Much has been made of Jan Tschichold’s time at Penguin and his influence on post-war British book design. However, modernist ideas and asymmetric layout only gradually supplanted Victorian and Edwardian design principles (typified by the inexpensive Collins Classic or the prestige editions of A. & C. Black) and did so through the efforts of many British designers and educators. Of particular importance was a group associated with the Central School of Art and Design in London, chief among them was Anthony Froshaug, who, alongside Herbert Spencer and Edward Wright, shifted the focus of the school’s curriculum away from the lettering tradition toward typography in the modern sense, focusing on legibility and a more austere approach, eschewing ornamentation in favour of clarity and subservience to content.


Notes on Book Design

? 2004: Derek Birdsall

Among the most noteworthy of the Central School’s graduates of this period, Birdsall’s dedication to asymmetric layout, sympathetic use of grids, and flawless integration of text and image provide the clearest expression to the ideals of purity and structure inherent in Tschichold’s new conception of the book. Notes on Book Design presents 360 spreads from some 50 books, designed over a span of 40 years, ranging in scale from Penguin paperbacks to brilliant catalogues raisonné for the Yale Univeristy Press and recently, the complete redesign of The Church of England’s book of Common Worship. This is, quite simply, the most useful and inspiring book on non-fiction book design we have ever stocked. (2004: Yale University; ISBN 0300103476)

Derek Birdsall is also one of the coauthors of the lovely illustrated study Paul Rand: Modernist Designer.

Anthony Froshaug: Typography and Texts, Documents of a Life

? 2001: Robin Kinross, Editor

After Anthony Froshaug’s death in 1984 Robin Kinross was asked to help organize his archive, launching a project that would take Kinross more than 15 years to complete. Froshaug is renowned both as a designer and as an educator, first at the Central School, then at the storied Hochschule für Gestaltung Ulm with Otl Aicher and finally at the Royal College of Art with John Lewis. An innovative approach to biography, this two volume book traces the life and work of England’s most passionate advocate of modernism in graphic design by presenting nearly 500 pages of original source documents, annotated by the editor. The first volume covers Froshaug’s work as a designer and printer and contains many of his writings on typography, the second volume provides day-to-day documents, from correspondence and personal notes to course outlines. (2001: Hyphen Press; ISBN 090725909x)

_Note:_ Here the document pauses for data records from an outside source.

(* ===== verification/Cluster.v ===== *)
(** * The operator in its cluster

    The other theorems speak of the calls of one run. Here the cluster has a
    state: the API server changes it call by call, other actors change it in
    between, and runs of the operator on any resources are interleaved call by
    call. What the API server promises is an interface; the theorems hold for
    every implementation of it. *)

From stdpp Require Import relations.
From S2P Require Import Prelude Kube Helpers Types Effects Observability Names Options Objects.
From S2P Require Import BaseReconciler Status Controller Traffic Plan Follows Footprint SameResource Sample.
From S2P Require Import Loop Isolation Outcome.

(** ** The API server *)

(** The place of an object. *)
Definition place : Type := kind * NamespacedName.

(** A cluster has a state, the object found in a state at a place, the effect
    of a call that got a reply, and a relation that says when an object found
    has the fields of an object applied. *)
Class Cluster {PF : Platform} := {
  State : Type;
  found : State → place → option object;
  serve : State → event → State → Prop;
  carries : object → object → Prop
}.

Section states.
Context {PF : Platform} {CL : Cluster}.

(** The object is there, with the fields it was applied with. *)
Definition stored (s : State) (o : object) : Prop :=
  ∃ o', found s (obj_ref o) = Some o' ∧ carries o o'.

(** Nothing is there, or an object that is being deleted. *)
Definition absent (s : State) (p : place) : Prop :=
  ∀ o, found s p = Some o → is_Some (om_DeletionTimestamp (obj_meta o)).

(** What the Kubernetes API documents. A call affects nothing but the object
    it writes. A write that gets an error has no effect, or, when the reply
    was lost, that of the same write accepted. An object applied is there with
    its fields; an object is created only where there is none; an object
    deleted is gone or being deleted. Nothing is promised of reads: the
    operator reads from a cache, which may be behind. *)
Class ClusterLaws : Prop := {
  serve_elsewhere s e s' p :
    serve s e s' → write_target e ≠ Some p → found s' p = found s p;
  serve_refused s e s' :
    serve s e s' → is_Some (write_error e) →
    (∀ p, found s' p = found s p) ∨
    ∃ e', ev_call e' = ev_call e ∧ write_error e' = None ∧ serve s e' s';
  serve_apply s o opts r s' :
    serve s (Ev (Patch_Apply o opts) r) s' → r = None → stored s' o;
  serve_create s o r s' :
    serve s (Ev (Create o) r) s' → r = None → found s (obj_ref o) = None ∧ stored s' o;
  serve_delete s o r s' :
    serve s (Ev (Delete o) r) s' → write_error (Ev (Delete o) r) = None → absent s' (obj_ref o)
}.
End states.

(** ** Histories of a cluster *)

Section cluster.
Context {PF : Platform} {CC : ConditionCodec} {LC : LimitsCodec} {JC : LimitadorCodec}
  {CU : ControllerUtil} {SC : StatusConditions} {CL : Cluster}.

(** What everybody but the operator may do between two calls. *)
Variable others : State → State → Prop.

(** A read of the request returns the resource of that name, and, for the
    resource [l], one that has not been changed by its owner. *)
Definition reads (l : Limitador) (req : NamespacedName) (t : list event) : Prop :=
  ∀ l', Ev (Get KLimitador req) (Ok l') ∈ t →
    key_of (lim_ObjectMeta l') = req ∧
    (req = key_of (lim_ObjectMeta l) → same_resource l' l).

Pioneers of Modern Typography, Revised Edition

? 1969 (2004): Herbert Spencer & Rick Poynor

Originally published in 1969, Pioneers remains the only comprehensive English-language study of the multitude of twentieth-century avant-garde art movements in relation to the development of modern graphic design and typography. In the introduction Spencer describes the rationale for the work as follows:

Modern typography does not have its origins in the conventional printing industry. Its roots are entwined with those of twentieth-century painting, poetry and architecture, and it flowered quite suddenly and dramatically in the twenty years following the publication of Marinetti’s Futurist manifesto in 1909. – HS

Interestingly, in a review of Spencer’s work, reproduced in volume 2 of Anthony Froshaug: Typography and Texts, Documents of a Life, his Central School colleague seems less convinced of the influence of these movements:

What is not true, is to suggest that the random placing of letterforms, not ranged in lines, has anything to do with the proper business of typesetting, which is the arrangement of characters of constant body dimension from crown to sole of shoes, in words and sentences and phrases, divided according to the mode of their time – using the punctuation and syntax then accepted. – AF

(2004: MIT Press; ISBN 0262693038)

Unfortunately out-of-print is The Liberated Page, an anthology of articles drawn from Spencer’s ground-breaking journal Typographica.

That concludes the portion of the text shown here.